File this one under: Shit Everyone Saw Coming.
Less than 48 hours after Penn State freshmen moved into their University Park dorms to embark on a four-year drunken vacation, the university is already issuing Official Statements. This is extra impressive when you consider it took the school 15 years to address Sandusky stalking the showers.
Drunk off cheap liquor and the promise of undeserved sex, droves of Penn State newbies cascaded across the East Halls to engage in what us old timers call a proper brouhaha.
penn state should’ve made all freshmen do classes remotely this semester idc pic.twitter.com/KKz06E2gfn
— madison (@mlburnard) August 20, 2020
Nothing says, I Come From A Repressed Mormon Household like an introductory twerk-off smack dab in the center of campus.
“Live in the moment” my ass. Penn State won’t survive more than a week.
This is unbelievable. The fact that people had the nerve to do this, Especially after multiple schools closed, just wrong on so many levels.
I hope you had fun at your party pic.twitter.com/ZsYLJ73uMg
— Evan Diulus (@Evan_Diulus) August 20, 2020
(Pro Tip for the Youngsters: Never be the guy to join the female-on-female twerk off. Recognize that the only thing being That Guy says about you is that you went to prom solo.)
A petition has already gained more than 3,600 signatures to send Penn State freshmen home.
Penn State President Eric Barron responded to the ruckus he should’ve seen coming.
“I ask students flaunting the university’s health and safety expectations a simple question: Do you want to be the person responsible for sending everyone home?” Barron said Thursday in a statement.
“This behavior cannot and will not be tolerated. We have said from the beginning health and safety is our priority, and if the University needs to pivot to fully remote instruction we will.”
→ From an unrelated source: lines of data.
(* ===== verification/ThreadDelivery.v ===== *)
(** ThreadDelivery: the write path of completed turns
    (core/agent/thread_delivery.rs).

    [deliver] replaces the stored messages of a thread and keeps a title that
    has an owner.  The thread is read before it is written, and the lock of the
    store covers only the write: the two halves are two definitions. *)

From S2P Require Import Prelude.
From S2P Require Import Text.
From S2P Require Import Json.
From S2P Require Import GroupAlignment.
From S2P Require Import AgentTypes.
From S2P Require Import ConsultationJournal.
From S2P Require Import ThreadRecord.
From S2P Require Import ConsultationHistory.
From S2P Require Import ThreadIndex.
From S2P Require Import StateError.
From S2P Require Import ThreadStore.
#[local] Open Scope Z_scope.
#[local] Open Scope store_scope.

Definition MAX_CONSULTATION_MODE : string := "max".
Definition ABANDONED_TURN_NOTE : string :=
  "An earlier Max instruction was interrupted before it finished and was not repeated".

Record ThreadDeliveryInput := mkDelivery {
  dl_backend_id : string;
  dl_messages : list ThreadMessage;
  dl_provider : string;
  dl_model : string;
  dl_mode : string;
  dl_tags : list string;
  dl_timestamp : Z
}.

Record ThreadDeliveryReceipt := mkReceipt {
  rc_backend_id : string;
  rc_created : bool;
  rc_message_count : Z;
  rc_updated_at : Z;
  rc_first_exchange : bool;
  rc_title_eligible : bool
}.

(** From behind the first user message on. *)
Fixpoint has_completed_exchange (messages : list ThreadMessage) : bool :=
  match messages with
  | [] => false
  | m :: rest =>
      if eq_ignore_ascii_case (tm_role m) "user"
      then existsb (λ m, eq_ignore_ascii_case (tm_role m) "assistant") rest
      else has_completed_exchange rest
  end.

(* ------------------------------------------------------------------ *)
(** ** Titles and summaries *)

Fixpoint extract_text_from_block (b : ContentBlock) : list string :=
  match b with
  | BlockText text => readable text
  | BlockToolResult _ content _ => concat (map extract_text_from_block content)
  | _ => []
  end.

Definition message_texts (m : Message) : list string := concat (map extract_text_from_block (ms_content m)).

Definition raw_text_from_message (m : Message) : option string :=
  let text := join_lines (message_texts m) in
  if trim_is_empty text then None else Some text.

Definition extract_text_from_message (m : Message) : option string :=
  let normalized := join_space (split_whitespace (join_space (message_texts m))) in
  if String.eqb normalized "" then None else Some normalized.

Definition BOILERPLATE_LINE_PREFIXES : list string :=
  ["instrukcja"; "instruction"; "jesteś agentem"; "jestes agentem"; "you are an agent"; "system prompt"; "system:"]%string.

Section gateway.
Context {tables : CharTables} {letters : Letters} {clusters : Graphemes} (print_json : Value → string).

Fixpoint caps_from (has_alpha : bool) (l : list Z) : bool :=
  match l with
  | [] => has_alpha
  | ch :: rest => if is_alphabetic ch then if is_lowercase ch then false else caps_from true rest else caps_from has_alpha rest
  end.

Definition is_all_caps_header (line : string) : bool := caps_from false (chars line).

Definition is_boilerplate_line (line : string) : bool :=
  lower_starts_with line BOILERPLATE_LINE_PREFIXES || is_all_caps_header line.

Definition request_line (line : string) : option string :=
  let trimmed := trim line in
  if String.eqb trimmed "" || is_boilerplate_line trimmed then None
  else
    let normalized := join_space (split_whitespace trimmed) in
    if String.eqb normalized "" then None else Some normalized.

Definition strip_boilerplate_title (raw : string) : option string := find_map request_line (text_lines raw).

Definition derive_thread_title (messages : list Message) : string :=
  let first_user := List.find (λ m, bool_decide (ms_role m = RoleUser)) messages in
  let candidate :=
    match (first_user ≫= raw_text_from_message) ≫= strip_boilerplate_title with
    | Some title => title
    | None => default DEFAULT_THREAD_TITLE (first_user ≫= extract_text_from_message)
    end in
  let title := take_chars 72 candidate in
  if trim_is_empty title then DEFAULT_THREAD_TITLE else title.

Definition derive_thread_summary (messages : list Message) : option string :=
  (λ text,
     let clipped := take_chars 240 text in
     if String.eqb clipped "" then "Assistant response"%string else clipped)
  <$> (List.find (λ m, bool_decide (ms_role m = RoleAssistant)) (rev messages) ≫= extract_text_from_message).

(* ------------------------------------------------------------------ *)
(** ** Delivery *)

(** The half before the lock. *)
Definition deliver_load (input : ThreadDeliveryInput) : M (option Thread) :=
  let! path := thread_path (dl_backend_id input) in
  let! found := path_exists path in
  if found then let! t := load_thread (dl_backend_id input) in ret (Some t) else ret None.

Definition new_thread (input : ThreadDeliveryInput) : Thread :=
  {| th_id := dl_backend_id input; th_created_at := dl_timestamp input; th_updated_at := dl_timestamp input;
     th_title := DEFAULT_THREAD_TITLE; th_title_is_custom := false; th_title_is_generated := false;
     th_mode := dl_mode input; th_tags := dl_tags input; th_notes := []; th_messages := []; th_summary := None;
     th_total_tokens := None; th_provider := dl_provider input; th_model := dl_model input |}.

(** The thread the delivery writes over the one it read. *)
Definition delivered (input : ThreadDeliveryInput) (existing : option Thread) : Thread :=
  let canonical := map (to_message print_json) (dl_messages input) in
  let t := default (new_thread input) existing in
  t <| th_updated_at := dl_timestamp input |>
    <| th_title := if title_is_heuristic t then derive_thread_title canonical else th_title t |>
    <| th_summary := derive_thread_summary canonical |>
    <| th_messages := dl_messages input |> <| th_provider := dl_provider input |>
    <| th_model := dl_model input |> <| th_mode := dl_mode input |> <| th_tags := dl_tags input |>.

Definition rewrites_max (input : ThreadDeliveryInput) (existing : option Thread) : bool :=
  match existing with
  | Some t => String.eqb (th_mode t) MAX_CONSULTATION_MODE && negb (String.eqb (dl_mode input) MAX_CONSULTATION_MODE)
  | None => false
  end.

Definition delivery_receipt (input : ThreadDeliveryInput) (existing : option Thread) : ThreadDeliveryReceipt :=
  let previous_had_exchange := match existing with Some t => has_completed_exchange (th_messages t) | None => false end in
  let first_exchange := has_completed_exchange (dl_messages input) && negb previous_had_exchange in
  {| rc_backend_id := dl_backend_id input; rc_created := bool_decide (existing = None);
     rc_message_count := Z.of_nat (length (dl_messages input)); rc_updated_at := dl_timestamp input;
     rc_first_exchange := first_exchange;
     rc_title_eligible := first_exchange && title_is_heuristic (delivered input existing) |}.

Definition deliver_store (input : ThreadDeliveryInput) (existing : option Thread) : M ThreadDeliveryReceipt :=
  if rewrites_max input existing then fail MaxRewritten
  else
    let! _ := save_thread (delivered input existing) in
    ret (delivery_receipt input existing).

Definition deliver (input : ThreadDeliveryInput) : M ThreadDeliveryReceipt :=
  let! existing := deliver_load input in deliver_store input existing.

(* ------------------------------------------------------------------ *)
(** ** Consultations *)

(** A [Result] that the store answers with. *)
Definition of_result {A} (r : string + A) : M A :=
  match r with inl reason => fail (HistoryRefused reason) | inr x => ret x end.

Fixpoint restore_messages_checked (l : list ThreadMessage) : string + list Message :=
  match l with
  | [] => inr []
  | m :: rest =>
      match try_to_message print_json m with
      | inl e => inl e
      | inr m => match restore_messages_checked rest with inl e => inl e | inr l => inr (m :: l) end
      end
  end.

Definition restore_consultation (id : string) (history_required : bool) : M (list Message) :=
  let! path := thread_path id in
  let! found := path_exists path in
  if negb found then if history_required then fail HistoryMissing else ret []
  else
    let! t := load_thread id in
    if negb (String.eqb (th_id t) id && String.eqb (th_mode t) MAX_CONSULTATION_MODE) then fail HistoryIdentityMismatch
    else
      let! messages := of_result (restore_messages_checked (th_messages t)) in
      let! _ := of_result (validate_consultation_tool_history messages) in
      ret messages.

(** Identities and clock readings of the notes, one per note. *)
Definition note_texts (recovery : ConsultationRecovery) : list string :=
  match List.filter (λ p, negb (String.eqb p "")) (map di_text_preview (rv_dropped_inputs recovery)) with
  | [] => [(ABANDONED_TURN_NOTE +:+ ".")%string]
  | previews => map (λ p, (ABANDONED_TURN_NOTE +:+ ": " +:+ String (Ascii.ascii_of_nat 34) p
                           +:+ String (Ascii.ascii_of_nat 34) "")%string) previews
  end.

Definition record_consultation_recovery (note_at : nat → string * Z * Z) (id : string) (recovery : ConsultationRecovery)
    : M unit :=
  let! path := thread_path id in
  let! found := path_exists path in
  if negb found then ret tt
  else
    let! t := load_thread id in
    save_thread
      (snd (fold_left (λ acc text,
              let '(k, t) := acc in
              let '(note_id, now, later) := note_at k in
              (S k, add_note t note_id now later text None)) (note_texts recovery) (0%nat, t))).

(** [trim_matches] of the characters that are no letters and no digits. *)
Definition trim_word (word : string) : string :=
  let edge := λ c : Z * string, negb (is_alphanumeric c.1) in
  unchars (rev (drop_while edge (rev (drop_while edge (utf8_chars word))))).

Definition query_words (m : Message) : list string :=
  take 3 (List.filter (λ word, (5 <=? length (utf8_chars word))%nat)
    (map trim_word (concat (map (λ b, match b with BlockText text => split_whitespace text | _ => [] end) (ms_content m))))).

(** The newest user message with words long enough. *)
Definition recovery_query (history : list Message) : option string :=
  find_map (λ m, let query := join_space (query_words m) in if String.eqb query "" then None else Some query)
    (List.filter (λ m, bool_decide (ms_role m = RoleUser)) (rev history)).

Definition recovery_match (to_rfc3339 : Z → string) (s : ThreadSummary) : Value :=
  let excerpt := match su_summary s with Some summary => Some summary | None => su_latest_message s end in
  VObject [("excerpt", VString (take_chars 320 (default "" excerpt))); ("thread_id", VString (su_id s));
           ("updated_at", VString (to_rfc3339 (su_updated_at s)))]%string.

Definition consultation_recovery_context (to_rfc3339 : Z → string) (id : string) (history : list Message)
    : M (option string) :=
  match recovery_query history with
  | None => ret None
  | Some query =>
      let! index := load_or_create in
      match take 3 (List.filter (λ s, negb (String.eqb (su_id s) id)) (index_search index query)) with
      | [] => ret None
      | matches => ret (Some (print_json (VArray (map (recovery_match to_rfc3339) matches))))
      end
  end.
End gateway.
(** X5. A limit that is not a whole number stops the loop as the next whole
    number does, a limit below one (negative ones too, zero apart) as the
    limit one does; minus infinity stops the loop at the first success and
    plus infinity never. *)
Theorem limits_round_up c actions st w :
  (forall q N,
     (1 <= N)%nat -> ~ (q == 0)%Q -> (q <= inject_Z (Z.of_nat N))%Q ->
     (N = 1%nat \/ (inject_Z (Z.of_nat N) - 1 < q)%Q) ->
     for_await (with_limit (Some (Finite q)) c) actions st w
     = for_await (with_limit (Some (Finite (inject_Z (Z.of_nat N)))) c) actions st w)
  /\ for_await (with_limit (Some (Infinity true)) c) actions st w
     = for_await (with_limit (Some (Finite 1)) c) actions st w
  /\ for_await (with_limit (Some (Infinity false)) c) actions st w
     = for_await (with_limit None c) actions st w.
Proof.
  split; [|split].
  - intros q N HN Hq Hle Hgt. apply for_await_limit_after_success. intros p.
    unfold limit_reached. rewrite (positive_integer_truthy HN).
    assert (Ht : number_truthy (Finite q) = true).
    { unfold number_truthy. destruct (Qeq_bool q 0) eqn:E; [|reflexivity].
      apply Qeq_bool_iff in E. contradiction. }
    rewrite Ht. cbn [andb].
    destruct (counter_ge (S p) (Finite (inject_Z (Z.of_nat N)))) eqn:E.
    + apply counter_ge_integer in E. unfold counter_ge. apply Qle_bool_iff.
      eapply Qle_trans; [exact Hle|]. rewrite <- Zle_Qle. lia.
    + destruct (counter_ge (S p) (Finite q)) eqn:E'; [|reflexivity].
      exfalso. unfold counter_ge in E'. apply Qle_bool_iff in E'.
      assert (Hn : ~ (N <= S p)%nat).
      { intros Hc. apply counter_ge_integer in Hc. congruence. }
      destruct Hgt as [->|Hgt]; [lia|].
      assert (Hlt : (inject_Z (Z.of_nat N) - 1 < inject_Z (Z.of_nat (S p)))%Q)
        by (eapply Qlt_le_trans; [exact Hgt | exact E']).
      unfold Qlt, Qminus, Qplus, Qopp, inject_Z in Hlt. simpl in Hlt. lia.
  - apply for_await_limit_after_success. intros p. unfold limit_reached. simpl.
    symmetry. apply Qle_bool_iff. unfold Qle. simpl. lia.
  - apply for_await_limit_after_success. intros p. reflexivity.
Qed.

End Limits.

(** X5 on [--limit 2.5], which stops the loop at the third success, and on
    [--limit -3], which stops it at the first. *)
Lemma limits_round_up_witness :
  let c := sample_config Gemini None in
  let actions := [Yield item_a; Yield item_b; Yield item_a; Yield item_b] in
  @for_await fair (with_limit (Some (Finite (5 # 2))) c) actions start tt
  = @for_await fair (with_limit (Some (Finite (inject_Z (Z.of_nat 3)))) c) actions start tt
  /\ @for_await fair (with_limit (Some (Finite (-3 # 1))) c) actions start tt
     = @for_await fair (with_limit (Some (Finite (inject_Z (Z.of_nat 1)))) c) actions start tt.
Proof.
  cbv zeta. split.
  - apply (proj1 (@limits_round_up fair _ _ _ _)).
    + lia.
    + intros H. discriminate H.
    + unfold Qle. simpl. lia.
    + right. unfold Qlt. simpl. lia.
  - apply (proj1 (@limits_round_up fair _ _ _ _)).
    + lia.
    + intros H. discriminate H.
    + unfold Qle. simpl. lia.
    + left. reflexivity.
Defined.

(* ================================================================= *)
(** ** Records the loop cannot take, and the end of the script *)

Section Endings.
Context {R : Runtime}.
Hey Eric, when you’re done dealing with hundreds of unruly children taking a metaphorical dump on your authority, you may want to attend to the GATDAMN BOMB THREAT.
Penn State has reported a credible bomb threat to campushttps://t.co/4mNlQ3KZij
— The Daily Collegian (@DailyCollegian) August 20, 2020
At approximately 9:45 a.m. on Thursday, a credible bomb threat was received via call to the Penn State Police dispatch center.
Authorities are currently investigating what could be a suspicious package delivered to an unknown location with explosive detection canines.
Out of precaution, the Hostetter Services Building on Services Road, which houses a campus mail center, has been evacuated.
People have since been allowed back in the building after the threat turned out to be a fluke.
Have a day, Penn State. Have a fucking day.